A sure sign that Silicon Alley in NYC is actually moving beyond the focus on shopping/retail and gaming to support early-stage companies in health tech is in this AlleyWatch guide to 14 accelerators, some of which are exclusively focused on health tech companies but others which may accept the right idea. It should be noted that both Blueprint Health and StartUp Health (with GE Ventures) have moved beyond the angel-funded to more ‘mature’ companies [TTA 15 July]. NY Digital Health Accelerator is a joint initiative of New York eHealth Collaborative and Partnership Fund for New York City [TTA 23 May]. But those without an exclusive focus on financial services or education (for instance), such as NYC SeedStart, Women Innovate Mobile and Founder Institute, may be viable alternatives to the Blueprint-StartUp-NYDHA nexus. It also balances out the fact that NYC is an expensive place to be a startup–only a little less so than SF. Hint, hint UK, European, Israeli and Latin American entrepreneurs–set up shop in NY, and the Coke and a slice (pizza, that is) is on Editor Donna! 14 New York-Based Accelerators to Help You Launch Your Company

Funding: the concentration continues

The funding concentration trend apparent in RockHealth’s latest survey [TTA 9 July] is not contradicted by latest bits of news:

  • PracticeFusion, a free physician, web-based and ad supported EMR, is rumored to be raising $60 million from what Venture Beat last week termed “a New York-based investment firm, not one of the usual (local) Silicon Valley suspects.” Now we can suppose that sources would be silent unless the deal was signed, sealed and delivered. The leaks can also be strategic ones. (PracticeFusion has also introduced PatientFusion, a PHR with added functions of booking appointments and leaving doctor feedback–which puts it squarely in ZocDoc’s increasingly challenged, but extremely well-funded territory. (We advise them to put aside a few dollars for the inevitable MMRGlobal challenge as well.) Having raised $34 million less than one year ago, the funding is clearly going to updating ‘Meaningful Use’ requirements, the patient portal and to be determined growth.
  • Chicago-based Caremerge just raised $2.1 million for its mobile apps for coordination of long term care (LTC) between providers, doctors and families. (MedCityNews)  It claims to be the first-ever integrated mobile and web solutions provider for this market. It does answer a crying, not-terribly-glamourous need in senior care, and it’s also interesting that two of the key investors are from Poland and Switzerland. But Caremerge has deep roots in GE-land: one of its founders came from GE Healthcare IT Solutions and it’s currently part of the StartUp Health/GE Healthymagination program–which accepts only companies further along in their development for their $250 million fund, and takes a generous slice of equity for advisory services rendered. [TTA 10 Jan7 March, 4 April]
  • Health tech accelerator Blueprint Health announced its latest class–and they are increasingly not in the earlier pattern of true startups in need of guidance to appeal to angels and VCs. Five of the ten companies already have customers, versus two in the previous class. Is this mission creep? According to an article in Gigaom, their co-founder has said that they are not deliberately looking for more ‘mature’ companies, but are nonetheless accepting them. Of course, early stage companies that have already gotten into the market have a greater chance of success and look better on the record of any accelerator program. Another trend is B2B rules. Only one of the picks is consumer focused (health coaching) and another is engaged in employee wellness rewards adopted by companies.
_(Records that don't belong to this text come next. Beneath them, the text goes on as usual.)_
(* ===== verification/FlushSync.v ===== *)
(** * sync_membufs()

    One iteration of its loop ([sync_chunk_spec]) and what comes after it
    ([sync_end_spec]) keep the invariant of the write-back. *)
From S2P Require Import Prelude CacheState Membuf MembufSpec ChunkMap FileCache CacheInv MembufInv CacheOps Purge ScanGet CacheGet ScanRelease CacheRelease CacheSize DirtyLists CacheSteps CacheFrame Readahead ReadPath ReadCache ReadInv WritePath WriteCache WriteBack FlushCache FlushInv FlushReply FlushState FlushGather.

Section sync.
Context (wsize_adj : Z) (file : Z → Z) (f0 : (Z → Z) * Z) (seq0 : Z).
Context (Hwsize : AZNFSCFG_WSIZE_MIN ≤ wsize_adj ≤ AZNFSCFG_WSIZE_MAX).

Abbreviation core := (FlushInv.core wsize_adj file f0).
Abbreviation winv := (FlushState.winv wsize_adj file f0 seq0).

(** ** The loop of sync_membufs() *)

(** [w'] is [w] when [n] more bytes are being flushed. *)
Record flushed_more (n : Z) (w w' : bstate) : Prop := {
  fm_lock : is_flushing w' = is_flushing w;
  fm_run : running w' = true;
  fm_error : write_error w' = write_error w;
  fm_commit : commit_in_progress w' = commit_in_progress w;
  fm_stable : stable_write w' = stable_write w;
  fm_putblock : putblock_filesize w' = if stable_write w then putblock_filesize w else putblock_filesize w + n;
  fm_seq : flushing_seq_num w' = flushing_seq_num w + n;
  fm_completed : completed w' = completed w ∧ flushed_seq_num w' = flushed_seq_num w;
  fm_committed : committing_seq_num w' = committing_seq_num w ∧ committed_seq_num w' = committed_seq_num w;
  fm_server : server w' = server w;
  fm_mem : buffers w' = buffers w;
}.

Section step.
Context (all : bool) (wr : Z → option Z) (w : bstate) (dn : list bytes_chunk) (bc : bytes_chunk) (td : list bytes_chunk) (task : option bc_iovec).
Context (V : winv all w) (Hsync : syncing w = Some (Sync dn (bc :: td) task)).
Context (W : core all wr (server w) (biovs w) dn (bc :: td) (filecache w) (buffers w)).

Abbreviation picked := (FlushGather.picked f0 wr (server w) (biovs w) dn bc td (filecache w) (buffers w)).
Abbreviation queued := (FlushGather.queued f0 wr (server w) (biovs w) dn bc td (filecache w) (buffers w)).

Lemma sync_biovs : biovs w = active (writes w) ++ option_list task.
Proof. unfold biovs. by rewrite Hsync. Qed.

(** The chunk went to [b'], the new task of the loop; [b0] is [b'] without it. *)
Lemma winv_gathered w' b0 b' :
  flushed_more (bc_length bc) w w' → queued (filecache w') → grown wsize_adj bc b0 b' →
  zsum orig_length (active (writes w')) + orig_length b' = zsum orig_length (biovs w) + bc_length bc →
  zsum io_length (active (writes w')) + io_length b' = zsum io_length (biovs w) + bc_length bc →
  Forall biov_ok (active (writes w')) → Forall (λ b, 0 < io_length b) (active (writes w')) →
  queue (active (writes w')) ++ bcq b0 ≡ₚ queue (biovs w) → winv all (set_syncing (Some (Sync (dn ++ [bc]) td (Some b'))) w').
Proof.
  intros [F1 F2 F3 F4 F5 F6 F7 [F8 F11] [F12 F13] F9 F10] Q [G1 G2 G3 G4] Ho Hi HB Hpos HQ. pose proof V as [_ Lk _ Er Cm Tk _ Sb Pu Ct Sn Lg Fl Cn].
  rewrite Hsync in Lk, Pu. simpl in Lk, Pu. pose proof (head_range _ _ _ _ _ _ _ _ _ _ _ _ W) as [_ Hlen].
  set (w2 := set_syncing _ w'). assert (biovs w2 = active (writes w') ++ [b']) as HL by done.
  split; rewrite ?HL, ?zsum_app; simpl; rewrite ?F1, ?F3, ?F4, ?F5, ?F6, ?F7, ?F8, ?F9, ?F10, ?F11, ?F12, ?F13; try done; try lia.
  - exists wr. eapply core_enqueued; [exact W|exact Q|apply Forall_app; split; [done|by apply Forall_singleton]|].
    unfold queue. rewrite bind_app. simpl. rewrite app_nil_r, G3, app_assoc. fold (queue (active (writes w'))). rewrite HQ. symmetry. apply Permutation_cons_append.
  - by right.
  - apply Forall_app. split; [done|]. apply Forall_singleton, biov_pos; [done|]. rewrite G3. by destruct (bcq b0).
  - apply Forall_singleton. done.
  - destruct (stable_write w); [done|]. lia.
Qed.

(** *** The task that the chunk goes to *)

(** A [bc_iovec] that the loop may add to. *)
Record open_biov (b : bc_iovec) : Prop := {
  ob_ok : biov_ok b;
  ob_gather : gathering wsize_adj b;
  ob_zero : iovcnt b = 0 → io_offset b = 0;
}.

Lemma bc_iovec_new_wp w1 (Q : bc_iovec → bstate → Prop) :
  (∀ b, open_biov b → bcq b = [] → io_length b = 0 → Q b w1) → wp (bc_iovec_new wsize_adj) w1 Q.
Proof.
  intros HQ. unfold bc_iovec_new. wp_step. wp_step. set (max := if stable_write w1 then wsize_adj else AZNFSCFG_WSIZE_MAX).
  assert (wsize_adj ≤ max ∧ AZNFSCFG_WSIZE_MIN ≤ max ≤ AZNFSCFG_WSIZE_MAX) as [H1 H2] by (unfold max; case_match; lia).
  assert (0 < max) as H3 by (unfold AZNFSCFG_WSIZE_MIN in *; lia).
  wp_asserts cmp. wp_step. apply HQ; [|done|done]. split; [|by split|done]. split; simpl; try done; unfold BC_IOVEC_MAX_VECTORS; lia.
Qed.

Definition at_loop (c : cache) : bstate := set_fcsm true (flushing_seq_num w) (flushed_seq_num w) (completed w) (set_filecache c w).

Lemma task_spec c :
  wp (match task with Some b => mret b | None => do b ← bc_iovec_new wsize_adj; do_ mark_running; mret b end) (set_filecache c w)
    (λ b w', w' = at_loop c ∧ open_biov b ∧ (task = Some b ∨ task = None ∧ bcq b = [] ∧ io_length b = 0)).
Proof.
  pose proof V as [_ Lk Rn _ _ Tk Ga _ _ _ _ _ _ _]. rewrite Hsync in Lk. pose proof sync_biovs as HL. rewrite Hsync in Ga. simpl in Ga.
  destruct task as [b|] eqn:Et.
  - unfold option_list in HL, Ga. simpl in HL, Ga. wp_step. destruct Rn as [Rn|Rn]; [rewrite HL in Rn; by destruct (active (writes w))|]. split.
    { unfold at_loop, set_fcsm. simpl. rewrite <- Rn. by destruct w. }
    split; [|by left]. rewrite Forall_singleton in Ga. pose proof (co_biov _ _ _ _ _ _ _ _ _ _ _ W) as HB. rewrite HL in HB, Tk.
    apply Forall_app in HB as [_ HB], Tk as [_ Tk]. rewrite Forall_singleton in HB. rewrite Forall_singleton in Tk. split; [done|done|].
    intros Hc. rewrite (bo_cnt _ HB) in Hc. assert (bcq b = []) as Hq by (destruct (bcq b); [done|simpl in Hc; lia]).
    apply (biov_empty _ HB) in Hq. lia.
  - wp_step. apply bc_iovec_new_wp. intros b Ob Hq Hl. wp_step. unfold mark_running. wp_step. wp_step. apply wp_bind_assert; [exact Lk|]. do 2 wp_step.
    split; [done|]. split; [done|]. by right.
Qed.

Lemma add_putblock_wp n w1 (Q : () → bstate → Prop) :
  stable_write w1 = stable_write w → putblock_filesize w1 = putblock_filesize w →
  Q () (set_inode (is_flushing w1) (stable_write w1) (write_error w1) (if stable_write w then putblock_filesize w else putblock_filesize w + n) w1) →
  wp (add_putblock n) w1 Q.
Proof.
  intros Hs Hp HQ. pose proof (wi_putblock _ _ _ _ _ _ V) as Pu. unfold add_putblock. wp_step. wp_step. rewrite Hs in *.
  destruct (stable_write w); simpl in *.
  - wp_step; [rewrite Hp, Pu; cmp|]. rewrite <- Hs, <- Hp in HQ. by destruct w1.
  - wp_step. by rewrite Hp, Hs.
Qed.

(** The chunk goes to the current task or to a new one. *)
Lemma sync_write_spec c :
  picked c → wp (sync_write wsize_adj task bc) (set_filecache c w) (λ b' w', winv all (set_syncing (Some (Sync (dn ++ [bc]) td (Some b'))) w') ∧
    flushed_more (bc_length bc) w w' ∧ jukeboxed (writes w') = jukeboxed (writes w)).
Proof.
  intros Pk. pose proof V as [_ Lk _ _ _ Tk _ _ _ _ _ _ _ _]. rewrite Hsync in Lk. pose proof sync_biovs as HL.
  pose proof (co_biov _ _ _ _ _ _ _ _ _ _ _ W) as HB. rewrite HL in HB, Tk. apply Forall_app in HB as [HB HBt], Tk as [Tk Tkt].
  unfold sync_write. wp_step. eapply wp_mono; [apply task_spec|]. cbv beta. intros b w1 (-> & [B G Z] & Hb). wp_step.
  eapply wp_mono; [by eapply (add_bc_spec wsize_adj file f0 all wr (server w) (biovs w) dn bc td (filecache w) (buffers w) W)|].
  cbv beta. intros [b'|] w2.
  - intros (Gr & c2 & -> & Q). wp_step. wp_step. wp_step. apply add_putblock_wp; [done|done|]. wp_step.
    pose proof Gr as [[] [_ _ G3 _] G4 G5]. destruct G as [_ _ G3' _].
    split; [|split; [by split|done]]. eapply winv_gathered; [by split|exact Q|exact Gr|simpl..]; try done.
    + rewrite HL, zsum_app. destruct Hb as [-> |(-> & Hq & Hl)]; simpl; lia.
    + rewrite HL, zsum_app. destruct Hb as [-> |(-> & Hq & Hl)]; simpl; lia.
    + rewrite HL. unfold queue. rewrite bind_app. destruct Hb as [-> |(-> & -> & _)]; simpl; by rewrite ?app_nil_r.
  - intros [-> Hc]. assert (task = Some b) as Ht.
    { destruct Hb as [?|(_ & Hq & _)]; [done|]. by rewrite (bo_cnt _ B), Hq in Hc. }
    rewrite Ht in Tkt. apply Forall_inv in Tkt. wp_step. wp_step. unfold issue_write_rpc. wp_step.
    eapply (issue_checks_wp wsize_adj file f0); [eapply core_perm; [|exact W]; rewrite HL, Ht; symmetry; apply Permutation_cons_append|done|done|].
    wp_step. wp_step. apply bc_iovec_new_wp. intros b1 [B1 G1 Z1] Hq1 Hl1. wp_step.
    eapply wp_mono; [by eapply (add_bc_spec wsize_adj file f0 all wr (server w) (biovs w) dn bc td (filecache w) (buffers w) W)|].
    cbv beta. intros [b'|] w2; [|intros [_ Hc1]; exfalso; apply Hc1; by rewrite (bo_cnt _ B1), Hq1].
    intros (Gr & c2 & -> & Q). wp_step; [done|]. wp_step. apply add_putblock_wp; [done|done|]. wp_step.
    assert (active (writes w ++ [WTask b Issued]) = biovs w) as Ha by (rewrite active_app, HL, Ht; done).
    pose proof Gr as [_ [_ _ G3 _] _ G5].
    split; [|split; [by split|unfold jukeboxed; simpl; rewrite zsum_app; simpl; lia]].
    eapply winv_gathered; [by split|exact Q|exact Gr|cbn [writes set_inode set_fcsm set_filecache set_writes at_loop]; rewrite Ha..]; try lia.
    + rewrite HL. by apply Forall_app.
    + rewrite HL, Ht. apply Forall_app. split; [done|by apply Forall_singleton].
    + by rewrite Hq1, app_nil_r.
Qed.

(** ** One iteration *)

Lemma to_write_wp c id mb truncated_too w1 (Q : bool → bstate → Prop) :
  filecache w1 = c → membufs c !! id = Some mb → mb_wf mb → mb_has Flushing mb = false → mb_has Dirty mb = true → is_truncated mb = false → Q true w1 →
  wp (to_write id truncated_too) w1 Q.
Proof.
  intros <- Hm Hwf Hf Hd Ht HQ. unfold to_write. wp_step. apply wp_with_cache. eapply get_membuf_wp; [exact Hm|]. rewrite set_filecache_same.
  wp_step. apply wp_with_cache, is_flushing_wp; [done|]. rewrite set_filecache_same, Hf.
  wp_step. apply wp_with_cache, is_dirty_wp; [done|]. rewrite set_filecache_same, Hd. wp_step. by rewrite Ht, andb_false_r.
Qed.

Lemma sync_chunk_step :
  wp (sync_chunk wsize_adj) w (λ _ w', winv all w' ∧ (∃ task', syncing w' = Some (Sync (dn ++ [bc]) td task')) ∧
    flushed_more (bc_length bc) w w' ∧ jukeboxed (writes w') = jukeboxed (writes w)).
Proof.
  destruct (head_mb _ _ _ _ _ _ _ _ _ _ _ _ W) as (mb & Hm & _ & Hwf & Hiu & _ & _ & Hf & Hd & Ht).
  destruct (held_full _ _ _ _ _ _ _ _ _ _ _ W bc ltac:(apply head_held)) as [Hwh Hnw].
  unfold sync_chunk. wp_step. wp_step. wp_step. wp_step; [exact Hsync|]. cbn [s_todo s_done s_task]. unfold maps_full_membuf. wp_step.
  rewrite Hwh, Hnw. wp_asserts done. wp_step. wp_asserts done. wp_step. apply wp_with_cache. eapply get_membuf_wp; [exact Hm|].
  rewrite set_filecache_same. wp_asserts done. wp_step. eapply to_write_wp; try done. simpl.
  wp_step. apply wp_with_cache. eapply wp_mono; [eapply (wlock_spec wsize_adj file f0); exact W|]. cbv beta. intros _ c Pk.
  destruct (pk_mb _ _ _ _ _ _ _ _ _ _ Pk) as (mb1 & Hm1 & _ & Hwf1 & _ & _ & _ & Hf1 & Hd1 & Ht1 & _).
  wp_step. eapply (to_write_wp c); try done. simpl. wp_step. eapply wp_mono; [by apply sync_write_spec|]. cbv beta. intros b' w' (V' & Fm & J). wp_step.
  split; [done|]. split; [by eexists|]. split; [|exact J]. by destruct Fm.
Qed.
End step.

Theorem sync_chunk_spec all w dn bc td task :
  winv all w → syncing w = Some (Sync dn (bc :: td) task) →
  wp (sync_chunk wsize_adj) w (λ _ w', winv all w' ∧ (∃ task', syncing w' = Some (Sync (dn ++ [bc]) td task')) ∧
    flushed_more (bc_length bc) w w' ∧ jukeboxed (writes w') = jukeboxed (writes w)).
Proof.
  intros V Hs. destruct (wi_core _ _ _ _ _ _ V) as [wr W]. rewrite Hs in W. by eapply sync_chunk_step.
Qed.

(** ** After the loop *)

Lemma core_dropped all wr sv L bc dn td c m :
  core all wr sv L (bc :: dn) td c m → wp (bytes_chunk_dtor bc) c (λ _ c', core all wr sv L dn td c' m).
Proof.
  intros W. pose proof (co_side _ _ _ _ _ _ _ _ _ _ _ W) as C.
  assert (places (queue L ++ td ++ bc :: dn) ≡ₚ place bc :: places (queue L ++ td ++ dn)) as Hp.
  { unfold places. rewrite !app_assoc, <- Permutation_middle. done. }
  eapply cside_perm in C; [|exact Hp|reflexivity..]. eapply wp_mono; [eapply (cside_drop _ _ _ _ _ _ _ _ _ _ (place bc) C)|].
  - intros i. rewrite vids_places, app_assoc, (vids_app (queue L ++ td)), occ_app. pose proof (occ_nonneg i (vids dn)). lia.
  - intros i. rewrite vids_app, elem_of_app. by left.
  - cbv beta. intros _ c' (C' & E & _). by eapply core_evolved.
Qed.

Lemma drop_vector all wr sv L td m dn : ∀ w,
  core all wr sv L dn td (filecache w) m →
  wp (mfor dn (λ bc, with_cache (bytes_chunk_dtor bc))) w (λ _ w', ∃ c', w' = set_filecache c' w ∧ core all wr sv L [] td c' m).
Proof.
  induction dn as [|bc dn IH]; intros w W; cbn [mfor].
  { wp_step. exists (filecache w). by rewrite set_filecache_same. }
  wp_step. apply wp_with_cache. eapply wp_mono; [by apply core_dropped|]. cbv beta. intros _ c1 W1.
  eapply wp_mono; [by apply (IH (set_filecache c1 w))|]. cbv beta. intros _ w' (c' & -> & W'). by exists c'.
Qed.

(** The leftover is a task as any other. *)
Lemma issue_leftover all w dn task :
  winv all w → syncing w = Some (Sync dn [] task) →
  wp (match task with Some b => issue_write_rpc b | None => mret () end) w
    (λ _ w', ∃ l, w' = set_writes l w ∧ active l = biovs w ∧ jukeboxed l = jukeboxed (writes w)).
Proof.
  intros V Hs. assert (biovs w = active (writes w) ++ option_list task) as HL by (unfold biovs; by rewrite Hs).
  destruct (wi_core _ _ _ _ _ _ V) as [wr W]. pose proof (wi_task _ _ _ _ _ _ V) as Tk. rewrite HL in Tk. apply Forall_app in Tk as [_ Tk].
  destruct task as [b|]; simpl in *.
  - apply Forall_inv in Tk. unfold issue_write_rpc. wp_step.
    eapply (issue_checks_wp wsize_adj file f0); [eapply core_perm; [|exact W]; rewrite HL; symmetry; apply Permutation_cons_append|done| |].
    { destruct (wi_run _ _ _ _ _ _ V) as [Rn|]; [|done]. rewrite HL in Rn. by destruct (active (writes w)). }
    wp_step. eexists. split; [done|]. split; [by rewrite active_app, HL|]. unfold jukeboxed. rewrite zsum_app. simpl. lia.
  - wp_step. exists (writes w). split; [by destruct w|]. by rewrite HL, app_nil_r.
Qed.

Lemma sync_end_spec all w dn task :
  winv all w → syncing w = Some (Sync dn [] task) → wp sync_end w (λ _ w', winv all w' ∧ syncing w' = None ∧
    flushing_seq_num w' = flushing_seq_num w ∧ server w' = server w ∧ jukeboxed (writes w') = jukeboxed (writes w)).
Proof.
  intros V Hs. destruct (wi_core _ _ _ _ _ _ V) as [wr W]. pose proof V as [_ Lk Rn Er Cm Tk _ Sb Pu Ct Sn Lg Fl Cn]. rewrite Hs in *. simpl in *.
  unfold sync_end. wp_step. wp_step. wp_step. wp_step; [exact Hs|]. cbn [s_todo s_done s_task]. wp_asserts done. wp_step.
  eapply wp_mono; [by eapply issue_leftover|]. cbv beta. intros _ w1 (l & -> & Ha & Hj). set (w2 := set_writes l w).
  wp_step. eapply wp_mono; [eapply (drop_vector _ _ _ _ _ _ _ w2); exact W|]. cbv beta. intros _ w3 (c & -> & W').
  wp_step. wp_step. unfold flush_unlock. wp_step. wp_step. apply wp_bind_assert; [exact Lk|]. wp_step. split; [|done].
  set (w' := set_inode _ _ _ _ _). assert (biovs w' = biovs w) as HL by (transitivity (active l ++ []); [done|by rewrite app_nil_r]).
  split; rewrite ?HL; simpl; try done; try lia.
  - exists wr. exact W'.
Qed.
End sync.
Are these pointers to the future, at least in the US?

  1. Nascent maturity and realism in business plans–the horizon narrowing
  2. The continued collapse of practice EHRs into a few trusted providers [Doctor backlash brewing, TTA 22 Feb]
  3. With less funding to go around, and with few companies moving from A to B to C rounds, will future investment and development go to those who have already gained traction in customers and previous investment–and somehow got to that stage with the help of angels and crowdfunding?
  4. Is it the end of the Quantified Self consumer device buzz? These investments, and the past quarter’s, are largely in the surer, more VC-acceptable water of B2B tech.